Case distrutte, persone innocenti uccise a sangue freddo e salme di civili torturati e abbandonate in mezzo alla strada. È passato ormai quasi un mese da quando le prime immagini di Bucha hanno fatto il giro del mondo. Lo hanno rinominato “il massacro di Bucha”, e non è difficile immaginare il motivo. L’esercito ucraino ha subito puntato il dito contro i russi. Quel massacro sarebbe opera delle forze del Cremlino, che avrebbero prima conquistato e poi, tra la fine di marzo e l’inizio di aprile, abbandonato Bucha in seguito al riposizionamento delle truppe ordita dal Cremlino.

Durante la ritirata – è l’accusa di Kiev – i russi avrebbero premeditato un’uccisione di massa di decine di civili, gettando i loro corpi all’interno di fosse comuni. La Russia ha smentito questa ricostruzione accusando, a sua volta, gli ucraini. Nel frattempo la guerra è andata avanti, i riflettori si sono spostati dalla capitale Kiev ai quadranti orientali e meridionali dell’Ucraina, e l’attenzione su Bucha si è andata progressivamente affievolendosi. Eppure, un po’ a sorpresa, nelle ultime ore la Russia è tornata a parlare proprio del massacro di Bucha.

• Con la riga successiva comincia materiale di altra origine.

Lemma commitGroupings_spec pm presetName presetObj ext groupings :
  lookupProp "extensions" presetObj = JObj ext ->
  let res := commitGroupings pm presetName presetObj groupings in
  res.1 = negb (savePresetFails pm)
  /\ storedGrouping res.2 presetName = Some (JArr groupings)
  /\ (forall name, name <> presetName ->
        storedGrouping res.2 name = storedGrouping (Some pm) name)
  /\ savedPresets <$> res.2
     = Some (if savePresetFails pm then savedPresets pm
             else (presetName,
                   assignProp "extensions"
                     (JObj (assignProp "entryGrouping" (JArr groupings) ext)) presetObj)
                  :: savedPresets pm)
  /\ (getLoadedPresetName (Some pm) = Some presetName ->
      isPlainObject (settings pm) = true ->
      liveGrouping res.2 = JArr groupings)
  /\ (getLoadedPresetName (Some pm) <> Some presetName ->
      settings <$> res.2 = Some (settings pm)).
Proof.
  intros Hext res. subst res. unfold commitGroupings. rewrite Hext.
  set (presetObj' := assignProp "extensions" _ presetObj).
  set (pm1 := withPresets pm _).
  destruct (presets_sync pm1 presetName groupings) as (Hp & Hf & Hs & Hsel).
  assert (Hstored : forall pm', presets pm' = presets pm1 ->
            storedGrouping (Some pm') presetName = Some (JArr groupings)
            /\ forall name, name <> presetName ->
                 storedGrouping (Some pm') name = storedGrouping (Some pm) name).
  { intros pm' Hpm'. unfold storedGrouping, getPreset. rewrite Hpm'.
    subst pm1. cbn [presets withPresets]. split.
    - rewrite lookup_insert_eq. subst presetObj'. rewrite lookupProp_assignProp_eq.
      cbn [get]. by rewrite lookupProp_assignProp_eq.
    - intros name Hne. by rewrite lookup_insert_ne. }
  assert (Hlive : forall pm', settings pm' = settings
                    (syncEntryGroupingToActiveSettings pm1 presetName groupings) ->
            (getLoadedPresetName (Some pm) = Some presetName ->
             isPlainObject (settings pm) = true ->
             liveGrouping (Some pm') = JArr groupings)
            /\ (getLoadedPresetName (Some pm) <> Some presetName ->
                settings <$> Some pm' = Some (settings pm))).
  { intros pm' Hpm'. cbn [liveGrouping fmap option_fmap option_map]. rewrite Hpm'. split.
    - intros Hsel' Hobj. by apply (settings_sync_selected pm1).
    - intros Hsel'. f_equal. by apply (settings_sync_other pm1). }
  rewrite Hf. subst pm1. cbn [savePresetFails withPresets].
  destruct (savePresetFails pm); cbn [fst snd negb].
  - destruct (Hstored _ Hp) as [? ?]. destruct (Hlive _ eq_refl) as [? ?].
    cbn [fmap option_fmap option_map]. rewrite Hs. done.
  - destruct (Hstored (withSaved (syncEntryGroupingToActiveSettings
                (withPresets pm (<[presetName:=presetObj']> (presets pm)))
                presetName groupings) ((presetName, presetObj') ::
                  savedPresets (syncEntryGroupingToActiveSettings
                (withPresets pm (<[presetName:=presetObj']> (presets pm)))
                presetName groupings))) Hp) as [? ?].
    destruct (Hlive (withSaved (syncEntryGroupingToActiveSettings
                (withPresets pm (<[presetName:=presetObj']> (presets pm)))
                presetName groupings) ((presetName, presetObj') ::
                  savedPresets (syncEntryGroupingToActiveSettings
                (withPresets pm (<[presetName:=presetObj']> (presets pm)))
                presetName groupings))) eq_refl) as [? ?].
    cbn [fmap option_fmap option_map savedPresets withSaved]. rewrite Hs. done.
Qed.

Lemma extensions_ensured presetObj :
  lookupProp "extensions" (ensureExtensions presetObj)
  = if truthy (lookupProp "extensions" presetObj)
    then lookupProp "extensions" presetObj else JObj [].
Proof.
  unfold ensureExtensions.
  destruct (truthy (lookupProp "extensions" presetObj)); cbn [negb]; [done|].
  apply lookupProp_assignProp_eq.
Qed.

Lemma extensionsWritable_ensured presetObj :
  extensionsWritable presetObj = true <->
  exists ext, lookupProp "extensions" (ensureExtensions presetObj) = JObj ext.
Proof.
  unfold extensionsWritable. rewrite extensions_ensured.
  destruct (lookupProp "extensions" presetObj) as [| |b|n|s|l|ext]; cbn [truthy negb].
  1,2: split; [by exists []|done].
  5: split; [by exists ext|done].
  - destruct b; cbn; split; try done; [intros [? ?]; discriminate|by exists []].
  - destruct (truthy (JNum n)) eqn:Ht; cbn [truthy] in Ht |- *; rewrite ?Ht; cbn;
      split; try done; [intros [? ?]; discriminate|by exists []].
  - destruct (nonEmpty s); cbn; split; try done; [intros [? ?]; discriminate|by exists []].
  - split; [done|intros [? ?]; discriminate].
Qed.

Lemma extensionsWritable_false presetObj :
  extensionsWritable presetObj = false ->
  match lookupProp "extensions" (ensureExtensions presetObj) with
  | JObj _ => False
  | _ => True
  end.
Proof.
  intros Hw. destruct (lookupProp "extensions" (ensureExtensions presetObj)) eqn:Hext;
    try done.
  assert (extensionsWritable presetObj = true) as Hw'
    by (apply extensionsWritable_ensured; eauto).
  congruence.
Qed.

Lemma commitGroupings_result pm presetName presetObj groupings :
  (commitGroupings pm presetName (ensureExtensions presetObj) groupings).1
  = extensionsWritable presetObj && negb (savePresetFails pm).
Proof.
  destruct (extensionsWritable presetObj) eqn:Hw.
  - apply extensionsWritable_ensured in Hw as [ext Hext].
    destruct (commitGroupings_spec pm presetName _ ext groupings Hext) as [-> _].
    reflexivity.
  - apply extensionsWritable_false in Hw. unfold commitGroupings.
    destruct (lookupProp "extensions" (ensureExtensions presetObj)); done.
Qed.

Lemma rawEntries_found pm presetName presetObj :
  presets pm !! presetName = Some presetObj ->
  rawEntries (Some pm) presetName
  = asArray (get (lookupProp "extensions" (ensureExtensions presetObj)) "entryGrouping").
Proof.
  intros Hp. unfold rawEntries, storedGrouping, getPreset. rewrite Hp. cbn.
  by rewrite entryGrouping_ensureExtensions.
Qed.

“Guerra dell’informazione e bugie”

Per quale motivo il portavoce del Cremlino, Dmitrij Peskov, ha ritirato fuori Bucha? Prima di provare a rispondere alla domanda, è interessante analizzare le sue parole. “La cosa più spaventosa che abbiamo visto durante questa terribile guerra dell’informazione è un’inondazione di bugie, falsi, palcoscenici così terribili che la coscienza umana non può nemmeno immaginare. Mi riferisco, ad esempio, a questa brillante e sanguinosa messa in scena a Bucha, non lontano da Kiev”, ha dichiarato Peskov, citato dalla Tass. Guerra dell’informazione, bugie e falsi: ecco il trittico evocato da Mosca per accusare i suoi rivali.

Peskov è poi andato avanti nella sua invettiva, spiegando che l’Ucraina da sola “difficilmente avrebbe potuto organizzare la messa in scena di Bucha” e che il Paese è “supportato da consulenti e società di pubbliche relazioni”. “È chiaro che gli stessi specialisti ucraini difficilmente potrebbero lavorare in modo così professionale”, ha proseguito il portavoce, “un esercito di società di pubbliche relazioni, personaggi televisivi, consulenti dell’informazione, specialisti della guerra dell’informazione ci hanno lavorato”, ha dunque concluso il portavoce del Cremlino, tornando a chiedere un’indagine indipendente per accertare quanto accaduto a Bucha.

Tempistica sospetta

La tempistica del richiamo di Bucha è quanto meno sospetta. Perché lasciar passare un mese e poi citare nuovamente quell’episodio? La sensazione è che Mosca, probabilmente in difficoltà sul piano militare rispetto agli obiettivi prefissati, voglia fare pressione sull’Ucraina – ma più in generale sul blocco occidentale – facendo leva sulla guerra dell’informazione. Dal momento che sull’episodio di Bucha è stato scritto di tutto (con le due propagante attivissime: sia quella russa che quella ucraina), il Cremlino sta cercando di danneggiare l’immagine altrui e, al tempo stesso, ripulire la propria.

Anche perché, quasi in concomitanza con le affermazioni di Peskov, sta per essere completata l’evacuazione dei combattenti ucraini dall’acciaieria Azovstal di Mariupol. Quei soldati fanno parte del famigerato Battaglione Azov e, come sappiamo, sono acerrimi nemici dei russi. Eppure, a differenza di quanto non si possa pensare, e stando alle informazioni pervenute, pare che le forze del Cremlino abbiano provveduto a trasportare i feriti presso adeguate strutture ospedaliere. Peskov ha assicurato che i combattenti ucraini che si sono arresi saranno trattati “secondo gli standard internazionali”, quasi, ancora una volta, a voler pulire l’immagine russa. La guerra d’informazione è appena entrata nel vivo.